Work instructions >>
Among the entries below, one line contains "the state is" and another contains "(persona.py, synthetic.py) over". Transcribe those two lines and every line between them, exactly.

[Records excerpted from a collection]
=====

(* ===== verification/Prelude.v ===== *)
(** * Plenith: a verification library

    Plenith is a deception platform: an SSH honeypot whose shell is simulated over a
    virtual filesystem and a language model, with detectors and planted decoys, an audit
    log, industrial protocol decoys, and a second-factor gateway in front of the real
    hosts.  This library models its core, translated from the Python of src/, and proves
    what makes the parts correct.

    ** The program and the files

    An attacker's connection is a [Session] (plenith/session.py).  Each command goes
    through [Orchestrator.handle_command]: it is recorded and observed, answered by the
    first handler that takes it (the shell builtins over the virtual filesystem, [ps] and
    the like, the response cache, at last the language model), and then a policy picks
    actions: alerts, and decoys planted into the filesystem.  When the connection ends
    the state is saved and the next connection restores it; the actions go to a
    hash-chained log.  The gateway (linux-fork/mfa) and the industrial decoys
    (linux-fork/tools/ot_decoys.py) are separate servers.

    Language and libraries:
    - this file: Python strings as lists of code points with literals in the scope [py],
      results that may raise ([exc]), time in microseconds, sorting, sets, insertion-ordered
      dicts;
    - [PyStr], [Posix], [Glob], [Regex]: str methods, posixpath, fnmatch, re;
    - [Hash], [Struct], [Float], [Json]: hashlib and hmac, struct and streams, binary64,
      json.dumps with its injectivity.

    The honeypot (src/plenith):
    - [Vfs] (vfs.py): the record [vfs] has the object's five attributes, one function per
      method; [AuditChain] (audit_chain.py); [CounterAI] (counter_ai.py); [Synthetic]
      (persona.py, synthetic.py) over a class for [random.Random];
    - [Session] (session.py): the constructor and restore [connect], the observers
      [update_observations], [observe_vfs_event], [observe_search_event], decoy planting,
      [to_persistent_state];
    - [Heuristics] (heuristics.py): the if-ladder as the list [rules]; [Responses]
      (responses.py and the action loop of orchestrator.py), over a class of policies;
      [Policy] (policy.py);
    - [Shell], [Search], [Orchestrator] (orchestrator.py, response_cache.py): the handlers
      over a state-and-error monad [act], the pipeline [handle_command], and a connection
      [serve] (the worker loop of ssh_server.py);
    - [KillQueue] (kill_queue.py) and [SshServer] (ssh_server.py, state_store.py): many
      connections, their queues, the kill poller and the saved states, as the steps of an
      event loop; [Formats] (connectors/formats.py): the lines a SIEM receives;
    - [Engagement], [Pipeline], [FsInvariant], [ShellProps], [SshProps]: properties across
      components.

    The servers (src/linux-fork, and plenith/proxy_protocol.py):
    - [Proxy] (proxy_protocol.py), [Totp] (totp.py, enrollment.py) with [TotpProps],
      [Push] (push_sim.py), [Gateway] (mfa_gateway.py), which composes the three;
    - [OtDecoys] (ot_decoys.py) with [OtProps].

    The operators' side (src/plenith, src/tools):
    - [Acks] (acks.py), [Notes] (notes.py), [KillQueue]: what operators write about an
      engagement; [Registry] (plugins.py); [Siem] (connectors/siem.py): batches and frames;
    - [Retention] (retention.py, retention_purge.py), [Backup] (backup.py, restore.py),
      [Snapshots] (snapshots.py): the files a deployment keeps, ages out, saves and restores;
    - [Logs] (session_logger.py and the loaders of audit.py and api/server.py): from the
      stored logs to engagements; [Aggregations] (aggregations.py) over them;
    - [Sanitize] ([_safe], [_csv_safe], [_h] of audit.py, with laws of the regular-expression
      matcher), [AuditViews] and [AuditProps] (the terminal views), [Iocs] and [DiffProps]
      (the indicator exports and the diff), [VerifyChain] (verify_chain.py);
    - [Ipaddr] (ipaddress.ip_address), [Api] (api/server.py, api/auth.py, escalate.py) with
      [ApiProps]: one handler per route over the services it calls, behind the token check;
    - [Tenancy] (multitenancy.py), [Secrets] (secrets.py, secrets_check.py), [Heartbeat]
      (heartbeat.py);
    - [Stix] (connectors/mitre.py, stix.py): the techniques of the actions and the bundle of
      indicators; [Compliance] (compliance/controls.py, evidence.py, report.py): the controls,
      the harvest of their evidence and the report;
    - [Http] and [MfaProviders] (connectors/mfa_providers.py): the clients of the services that
      give a second factor, push_sim.py among them, over an HTTP service that is a function.

    Content and training (src/plenith/rotation, src/plenith/training):
    - [Rotation] (seeds.py, corp.py, artifacts.py, rotator.py): the company a deployment's seed
      gives, the decoys written from it, the manifest and the bundle;
    - [Attacker] (attacker.py) and [Training] (reward.py, env.py): the simulated attacker, and
      the environment whose step is [Orchestrator.handle_command].

    ** What the theorems show

    - The filesystem refines a finite map with overlay renderers; paths are canonical;
      baselines are immutable and tampered content is kept, over every sequence of calls
      and, in [FsInvariant], over everything an attacker can type; [ShellProps] follows
      [echo], [find] and [mv] to the bytes.
    - Observations latch; a rule fires once per engagement, reconnects included, and
      [Pipeline] carries this through the whole pipeline by showing that a run of it is
      an engagement in the sense of [Engagement.run]; the action loop ends of itself.
    - Saving and restoring is the identity on what a session must remember.
    - In every interleaving of the server's events a connection's session is the one it
      would have if served alone; a poll closes only connections for whose engagement a
      kill was requested after they opened, and leaves no request open ([SshProps]).
    - A CEF line is read back, by the rules of the format, as exactly the fields of the alert.
    - A stamped log verifies, and a log that verifies under the same tip is the same or
      exhibits a SHA-256 collision.
    - The detector's memory is bounded and its confidence is between 0 and 1, in binary64.
    - Frames: whole Modbus connections are answered in step, S7 and DNP3 replies parse
      back, the loops end, and the requests that crash a handler are characterised;
      PROXY headers round-trip and malformed ones raise the parser's own error.
    - Codes are the RFC's, exactly the codes of the window verify, enrolled users can log in.
    - The gateway: over any failures of channel, disk and services a pass needs its cause
      ([Gateway.verdict]); on a working disk exactly one decision is left; the
      challenge refines its verdict; polling ends by its deadline; and with the push
      service of this repository behind it, an approval was really given.

    - What operators write refines tables: acknowledgements, notes, kill requests.  Only a
      request with a configured token changes what the API keeps; a kill that it accepts
      closes the connection at the server's next poll.
    - Batches and frames to a SIEM lose and reorder nothing; plugins cannot lose alerts.
    - A purge removes exactly what is out of its window; a restore gives back what a backup
      took, byte for byte, and touches nothing for an archive that fails a check.
    - Every log and alert that is stored is in exactly one engagement that is served, and
      the charts add up to them.  The terminal views print no control sequence that an
      attacker chose, the CSV reads back as its observables with no formula among them, and
      the diff of an engagement is exactly what changed since its first connection
      ([DiffProps.diff_exact], over [Session.connect]).
    - The strict nightly check exits 0 exactly when every log verifies ([VerifyChain], over
      [AuditChain]).  Tenants share nothing; a configuration's secrets are each asked for
      once and its check predicts whether it loads.
    - The roster of agents is exactly what their heartbeats say ([Heartbeat.roster_exact]); a
      bundle holds each object once, under an id that depends on what it names
      ([Stix.bundle_exact]); a compliance report counts what the files hold and attests a
      control exactly when a source it names has data ([Compliance]).
    - A second factor counts only on its service's own answer to that request, and every
      failure is a refusal ([MfaProviders.providers_fail_closed]).
    - The planted decoys of a rotated deployment tell of one company, whatever the seed
      ([Rotation.one_company]); in training each bait is paid for once
      ([Training.bait_paid_once]).

    ** Bounds and fuel

    Loops that follow Python's [while] or general recursion take fuel, and it is enough:
    the connection loops take one more than the bytes received and each turn consumes at
    least one ([OtProps.decoys_terminate]); [dnp3_walk] stops at ten objects; [ancestors]
    is given the length of the path ([ShellProps.traverse_directories]); [glob] and
    [split_sep] the lengths of their arguments ([Glob.fnmatch_prefix] for the patterns of the
    gateway); [digits_aux] the logarithm.  The action loop's twenty is the source's own
    bound, and [Responses.action_loop_complete] shows that it is not reached.  The
    regular-expression parser has the length of the pattern; a pattern of the source is
    compiled while its definition is checked, so fuel that ran out would show.  The poll
    loop runs over the polls made, and [Gateway.challenge_concludes] says how many suffice.

    ** Assumptions

    Third-party code and the world are arguments: the language model, policies' networks
    and NumPy's reductions, plugins, random sources, the Unicode tables, asyncssh's channel,
    the disk and the clock.  Their laws, where a theorem needs one, are class members or
    hypotheses, and the witnesses give instances.  Python is CPython 3.11: [sum] of
    floats is left to right, and TimeoutError is the exception of asyncio.wait_for.  Code
    points beyond ASCII take the case and class of themselves.

    ** Not modelled

    Sockets, threads, log handlers and argument parsing; JSON and YAML text read back from
    disk (a file is its parsed content, or the error that reading it gives); addresses with
    a slash in the gateway's decision files; strftime; FastAPI's routing, types and
    status pages; the Vault and AWS clients of secrets.py, which are arguments of [Secrets].
    A turn of the SSH worker is one step, although the event loop may interleave other
    connections while it awaits the model.  The dashboard (HTML, CSS and JavaScript held as
    Python strings), the HTML page and Sigma rules of audit.py, the SOAR, TAXII and chat
    connectors, the language-model client, the simulated fleet's threads, the runbooks' texts,
    the NumPy networks with their training loops, and the demonstration tools are not
    modelled: they are rendering, transport, text and numerical code around these parts. *)

From stdpp Require Export base gmap list fin_maps sorting.
From Stdlib Require Export NArith ZArith Lia ZifyBool ZifyN.
From Stdlib Require Import Strings.Byte.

=====

Final answer >>
    the state is saved and the next connection restores it; the actions go to a
    hash-chained log.  The gateway (linux-fork/mfa) and the industrial decoys
    (linux-fork/tools/ot_decoys.py) are separate servers.

    Language and libraries:
    - this file: Python strings as lists of code points with literals in the scope [py],
      results that may raise ([exc]), time in microseconds, sorting, sets, insertion-ordered
      dicts;
    - [PyStr], [Posix], [Glob], [Regex]: str methods, posixpath, fnmatch, re;
    - [Hash], [Struct], [Float], [Json]: hashlib and hmac, struct and streams, binary64,
      json.dumps with its injectivity.

    The honeypot (src/plenith):
    - [Vfs] (vfs.py): the record [vfs] has the object's five attributes, one function per
      method; [AuditChain] (audit_chain.py); [CounterAI] (counter_ai.py); [Synthetic]
      (persona.py, synthetic.py) over a class for [random.Random];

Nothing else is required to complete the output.